**** DATA EXTRACT
(** Lines 107-130: [while (word_idx < num_words)].  Every iteration blocks
    for one user outcome, so a loop given more fuel than there are
    outcomes left never runs out of it. *)
Fixpoint entry_loop (fuel num_words : nat) (st : entry_state) : M entry_state :=
  if word_idx st <? num_words then
    match fuel with
    | O => fun w => (Waiting, w)
    | S fuel' =>
        let* st' := entry_iteration st in
        entry_loop fuel' num_words st'
    end
  else ret st.

(** Lines 131-136: join the words into [mnemonic_out]. *)
Definition assemble_mnemonic (num_words : nat) (words : list string) : M unit :=
  for_loop num_words 0 (fun word_idx =>
    (if negb (Nat.eqb word_idx 0)
     then on_mnemonic (fun buf => strcat buf " ")
     else ret tt) ;;;
    match words !! word_idx with
    | None => undefined
    | Some word =>
        on_mnemonic (fun buf =>
          strncat buf word WORKFLOW_TRINARY_INPUT_MAX_WORD_LENGTH)
    end).

Definition _get_mnemonic : M bool :=
  call (
    fetch_wordlist ;;;
    let* num_words := _pick_number_of_words in
    let num_words_success_msg :=
      fst (snprintf 20 ("Enter " +:+ decimal (N.of_nat num_words) +:+ " words")) in
    workflow_status_blocking num_words_success_msg true ;;;
    let* st :=
      (fun w =>
         entry_loop (S (length (word_entries (user w)))) num_words
           {| word_idx := 0;
              words := replicate WORKFLOW_RESTORE_FROM_MNEMONIC_MAX_WORDS "" |} w) in
    assemble_mnemonic num_words (words st) ;;;
    return_ true).

(** Lines 166-179: [while (true)] around [password_set]. *)
Fixpoint password_loop (fuel : nat) : M unit :=
  match fuel with
  | O => fun w => (Waiting, w)
  | S fuel' =>
      let* matched := password_set in
      if negb matched then
        let params :=
          {| title := "";
             body := "Passwords" +:+ nl +:+ "do not match." +:+ nl +:+ "Try again?";
             scrollable := false;
             longtouch := false;
             accept_is_nextarrow := false |} in
        let* again := workflow_confirm_blocking params in
        if negb again then return_ false else password_loop fuel'
      else ret tt
  end.

(** The C string a secret buffer holds. *)
Definition read_str (field : secrets -> option buffer) : M string := fun w =>
  match field (mem w) with
  | Some buf => (Next (c_str buf), w)
  | None => (Undefined, w)
  end.

(** [keystore_bip39_mnemonic_to_seed(mnemonic, seed, &seed_len)]: on success
    the seed bytes are in [seed], which keeps its size. *)
Definition mnemonic_to_seed (mnemonic : string) : M (option nat) := fun w =>
  match seed (mem w) with
  | None => (Undefined, w)
  | Some buf =>
      match keystore_bip39_mnemonic_to_seed mnemonic with
      | Some bytes =>
          (Next (Some (length bytes)),
           set_mem (with_seed (Some (take (length buf) (bytes ++ drop (length bytes) buf))))
             (set_trace (fun t => t ++ [call_keystore_bip39_mnemonic_to_seed mnemonic true]) w))
      | None =>
          (Next None,
           set_trace (fun t => t ++ [call_keystore_bip39_mnemonic_to_seed mnemonic false]) w)
      end
  end.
********
▶ [WORK INSTRUCTION]: All of the entries above are to be printed again exactly.

▶ [SOLUTION FOR THIS EXERCISE]:
(** Lines 107-130: [while (word_idx < num_words)].  Every iteration blocks
    for one user outcome, so a loop given more fuel than there are
    outcomes left never runs out of it. *)
Fixpoint entry_loop (fuel num_words : nat) (st : entry_state) : M entry_state :=
  if word_idx st <? num_words then
    match fuel with
    | O => fun w => (Waiting, w)
    | S fuel' =>
        let* st' := entry_iteration st in
        entry_loop fuel' num_words st'
    end
  else ret st.

(** Lines 131-136: join the words into [mnemonic_out]. *)
Definition assemble_mnemonic (num_words : nat) (words : list string) : M unit :=
  for_loop num_words 0 (fun word_idx =>
    (if negb (Nat.eqb word_idx 0)
     then on_mnemonic (fun buf => strcat buf " ")
     else ret tt) ;;;
    match words !! word_idx with
    | None => undefined
    | Some word =>
        on_mnemonic (fun buf =>
          strncat buf word WORKFLOW_TRINARY_INPUT_MAX_WORD_LENGTH)
    end).

Definition _get_mnemonic : M bool :=
  call (
    fetch_wordlist ;;;
    let* num_words := _pick_number_of_words in
    let num_words_success_msg :=
      fst (snprintf 20 ("Enter " +:+ decimal (N.of_nat num_words) +:+ " words")) in
    workflow_status_blocking num_words_success_msg true ;;;
    let* st :=
      (fun w =>
         entry_loop (S (length (word_entries (user w)))) num_words
           {| word_idx := 0;
              words := replicate WORKFLOW_RESTORE_FROM_MNEMONIC_MAX_WORDS "" |} w) in
    assemble_mnemonic num_words (words st) ;;;
    return_ true).

(** Lines 166-179: [while (true)] around [password_set]. *)
Fixpoint password_loop (fuel : nat) : M unit :=
  match fuel with
  | O => fun w => (Waiting, w)
  | S fuel' =>
      let* matched := password_set in
      if negb matched then
        let params :=
          {| title := "";
             body := "Passwords" +:+ nl +:+ "do not match." +:+ nl +:+ "Try again?";
             scrollable := false;
             longtouch := false;
             accept_is_nextarrow := false |} in
        let* again := workflow_confirm_blocking params in
        if negb again then return_ false else password_loop fuel'
      else ret tt
  end.

(** The C string a secret buffer holds. *)
Definition read_str (field : secrets -> option buffer) : M string := fun w =>
  match field (mem w) with
  | Some buf => (Next (c_str buf), w)
  | None => (Undefined, w)
  end.

(** [keystore_bip39_mnemonic_to_seed(mnemonic, seed, &seed_len)]: on success
    the seed bytes are in [seed], which keeps its size. *)
Definition mnemonic_to_seed (mnemonic : string) : M (option nat) := fun w =>
  match seed (mem w) with
  | None => (Undefined, w)
  | Some buf =>
      match keystore_bip39_mnemonic_to_seed mnemonic with
      | Some bytes =>
          (Next (Some (length bytes)),
           set_mem (with_seed (Some (take (length buf) (bytes ++ drop (length bytes) buf))))
             (set_trace (fun t => t ++ [call_keystore_bip39_mnemonic_to_seed mnemonic true]) w))
      | None =>
          (Next None,
           set_trace (fun t => t ++ [call_keystore_bip39_mnemonic_to_seed mnemonic false]) w)
      end
  end.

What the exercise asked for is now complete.